The Florida Supreme Court on Monday agreed to decide a closely watched case about how judges can interact with attorneys on social media.

The justices will review the Third District Court of Appeal's decision finding that Miami-Dade Judge Beatrice Butchko did not need to recuse herself from a case just because she's Facebook “friends” with attorney and former judge Israel Reyes, who appeared before her to represent a nonparty.

“A random name drawn from a list of Facebook 'friends' probably belongs to casual friend, an acquaintance, an old classmate, a person with whom the member shares a common hobby, a 'friend of a friend' or even a local celebrity like a coach,” the Third DCA ruled in August. “An assumption that all Facebook 'friends' rise to the level of a close relationship that warrants disqualification simply does not reflect the current nature of this type of electronic social networking.”

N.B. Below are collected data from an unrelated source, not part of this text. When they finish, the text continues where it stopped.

(** * Live/static timetable reconciliation of the BMTC stop endpoint

    A shallow embedding of the Cloudflare Pages function that serves
    [/api/bmtc/stops?stopid=...]: the CSV reader of the static timetable,
    the destination normalizer, the live-feed adapter and the request
    handler that chooses between the two sources.

    Conventions of the embedding.
    - A JavaScript string is a [string]; its characters are code units
      below 256.
    - A JavaScript number that is an integer or NaN is an [option Z],
      [None] being NaN. A [Date] is its time value in milliseconds, again
      with [None] for an invalid date.
    - A value that may be [null], [undefined] or of another type than the
      one the code goes on to use is an [option].
    - A block that can throw is a computation in the [result] monad;
      [try]/[catch] is [try_catch].
    - Everything the handler reads from outside (the clock, the [Date]
      parser of the platform, the two [fetch] calls) is a field of
      [World]. *)

From Stdlib Require Import ZArith String Ascii List Sorted Permutation DecimalString.
From stdpp Require Import base tactics option list sorting strings gmap.

Local Open Scope string_scope.
Local Open Scope Z_scope.

(** ** The fragment of the JavaScript runtime the handler uses *)

Module JS.

(** White space of [String.prototype.trim] and of the regular
    expression class [\s], among code units below 256. *)
Definition is_ws (c : ascii) : bool :=
  let n := nat_of_ascii c in
  ((9 <=? n)%nat && (n <=? 13)%nat) || (n =? 32)%nat || (n =? 160)%nat.

Definition is_digit (c : ascii) : bool :=
  let n := nat_of_ascii c in (48 <=? n)%nat && (n <=? 57)%nat.

Definition is_empty (s : string) : bool :=
  match s with EmptyString => true | String _ _ => false end.

Fixpoint trimStart (s : string) : string :=
  match s with
  | EmptyString => EmptyString
  | String c r => if is_ws c then trimStart r else s
  end.

Fixpoint trimEnd (s : string) : string :=
  match s with
  | EmptyString => EmptyString
  | String c r =>
      let r' := trimEnd r in
      if is_ws c && is_empty r' then EmptyString else String c r'
  end.

Definition trim (s : string) : string := trimEnd (trimStart s).

Fixpoint startsWith (p s : string) : bool :=
  match p, s with
  | EmptyString, _ => true
  | String a p', String b s' => if Ascii.eqb a b then startsWith p' s' else false
  | String _ _, EmptyString => false
  end.

(** [s.includes(p)] *)
Fixpoint includes (s p : string) : bool :=
  startsWith p s ||
  match s with
  | EmptyString => false
  | String _ r => includes r p
  end.

(** [s.split(sep)] for a separator of one character. *)
Fixpoint split (sep : ascii) (s : string) : list string :=
  match s with
  | EmptyString => [EmptyString]
  | String c r =>
      if Ascii.eqb c sep then EmptyString :: split sep r
      else match split sep r with
           | h :: t => String c h :: t
           | [] => [String c EmptyString]
           end
  end.

(** [!s] for a value that is a string or missing. *)
Definition falsy (s : option string) : bool :=
  match s with
  | None => true
  | Some s => is_empty s
  end.

(** Value of a run of decimal digits read after [acc]. *)
Fixpoint digits_value (acc : Z) (s : string) : Z :=
  match s with
  | EmptyString => acc
  | String c r =>
      if is_digit c then digits_value (acc * 10 + (Z.of_nat (nat_of_ascii c) - 48)) r
      else acc
  end.

Fixpoint all_digits (s : string) : bool :=
  match s with
  | EmptyString => true
  | String c r => is_digit c && all_digits r
  end.

(** Splits off a leading sign: the factor and the rest. *)
Definition take_sign (s : string) : Z * string :=
  match s with
  | String c r =>
      if Ascii.eqb c "-" then (-1, r)
      else if Ascii.eqb c "+" then (1, r)
      else (1, s)
  | EmptyString => (1, s)
  end.

(** [parseInt(s, 10)]: white space is skipped, then a sign and the
    longest run of digits are read; NaN when there is no digit, and for
    [undefined]. Integers are exact here (the doubles of the source are
    exact below 2^53). *)
Definition parseInt (s : option string) : option Z :=
  match s with
  | None => None
  | Some s =>
      let (sign, r) := take_sign (trimStart s) in
      match r with
      | String c _ => if is_digit c then Some (sign * digits_value 0 r) else None
      | EmptyString => None
      end
  end.

(** [Number(s)] on the strings a sort key is read from: after trimming,
    the empty string is 0 and a signed run of digits is its value.
    Every other string is NaN here; the numeric literals with a
    fraction, an exponent or a radix prefix, and [Infinity], which the
    source would also read as numbers, are outside this model. *)
Definition Number (s : string) : option Z :=
  let t := trim s in
  if is_empty t then Some 0
  else
    let (sign, r) := take_sign t in
    if negb (is_empty r) && all_digits r then Some (sign * digits_value 0 r)
    else None.

(** [String(n)] for an integer or NaN (below 10^21 in absolute value,
    where the source prints all digits). *)
Definition String_of (n : option Z) : string :=
  match n with
  | None => "NaN"
  | Some z => NilZero.string_of_int (Z.to_int z)
  end.

(** [s.padStart(2, '0')] *)
Definition padStart2 (s : string) : string :=
  match s with
  | EmptyString => "00"
  | String c EmptyString => String "0" s
  | _ => s
  end.

(** Arithmetic and comparisons with NaN. *)
Definition add (a b : option Z) : option Z :=
  match a, b with Some x, Some y => Some (x + y) | _, _ => None end.
Definition sub (a b : option Z) : option Z :=
  match a, b with Some x, Some y => Some (x - y) | _, _ => None end.
Definition mul (a b : option Z) : option Z :=
  match a, b with Some x, Some y => Some (x * y) | _, _ => None end.
Definition lt (a b : option Z) : bool :=
  match a, b with Some x, Some y => (x <? y)%Z | _, _ => false end.
Definition gt (a b : option Z) : bool :=
  match a, b with Some x, Some y => (y <? x)%Z | _, _ => false end.
Definition ge (a b : option Z) : bool :=
  match a, b with Some x, Some y => (y <=? x)%Z | _, _ => false end.

(** [date.getUTCHours()] and [date.getUTCMinutes()] *)
Definition getUTCHours (t : option Z) : option Z :=
  match t with Some ms => Some ((ms / 3600000) mod 24) | None => None end.
Definition getUTCMinutes (t : option Z) : option Z :=
  match t with Some ms => Some ((ms / 60000) mod 60) | None => None end.

(** [Array.prototype.sort] with a comparator: a stable sort, here by
    insertion; a NaN from the comparator counts as 0. *)
Section Sort.
Context {A : Type} (compare : A -> A -> option Z).

Fixpoint insert (x : A) (l : list A) : list A :=
  match l with
  | [] => [x]
  | y :: l' => if gt (compare x y) (Some 0) then y :: insert x l' else x :: l
  end.

Definition sort (l : list A) : list A := foldr insert [] l.
End Sort.

End JS.

(** ** Destination normalizer *)

Definition mapDestinationToLine (destination : option string) : string :=
  match destination with
  | None => "Unknown"
  | Some d =>
      if JS.is_empty d then "Unknown"
      else
        let normalized := JS.trim d in
        if String.eqb normalized "KR Pura" || JS.includes normalized "KR Pura"
        then "Purple Line"
        else if String.eqb normalized "Silk Board" || JS.includes normalized "Silk Board"
        then "Yellow Line"
        else "Unknown"
  end.

(** ** CSV line reader *)

(** The double quote character. *)
Definition dquote : ascii := ascii_of_nat 34.

Definition newline : ascii := ascii_of_nat 10.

North Miami attorney Reuven Herssein challenged the ruling, arguing it conflicts with the earlier guidance of judicial ethics opinions and with a Fourth District Court of Appeal decision.

“The ruling by the Third DCA created different standards for different judges depending on which district the judge sits in,” he said. “And that's just untenable. … The judicial canons have to be uniformly applied to all judges.”

Herssein said the Third DCA's opinion also exposed all judges to discovery of their social media accounts because the court found that friendship alone is not enough to warrant recusal, and a closer relationship would have to be shown.

“I don't think that they anticipated what the effect of their opinion was,” he said.

The Third DCA's decision drew cheers from legal social media experts, who said Florida has some of the most draconian rules in the country when it came to judges' online relationships.

Herssein said he understands technology is changing.

“We don't believe that judges cannot be Facebook friends with lawyers,” he said. “That's not what our motion to disqualify is predicated on, and that's not our position. … In today's day and age, obviously social media is going to be used. The question really is when the lawyer appears in front of you, and you are asked to disqualify, you should disqualify yourself because then you have an appearance of impropriety.”

The appellate battle arose from a dispute between Herssein Law Group and United States Automobile Association, whose attorneys did not immediately respond to a request for comment.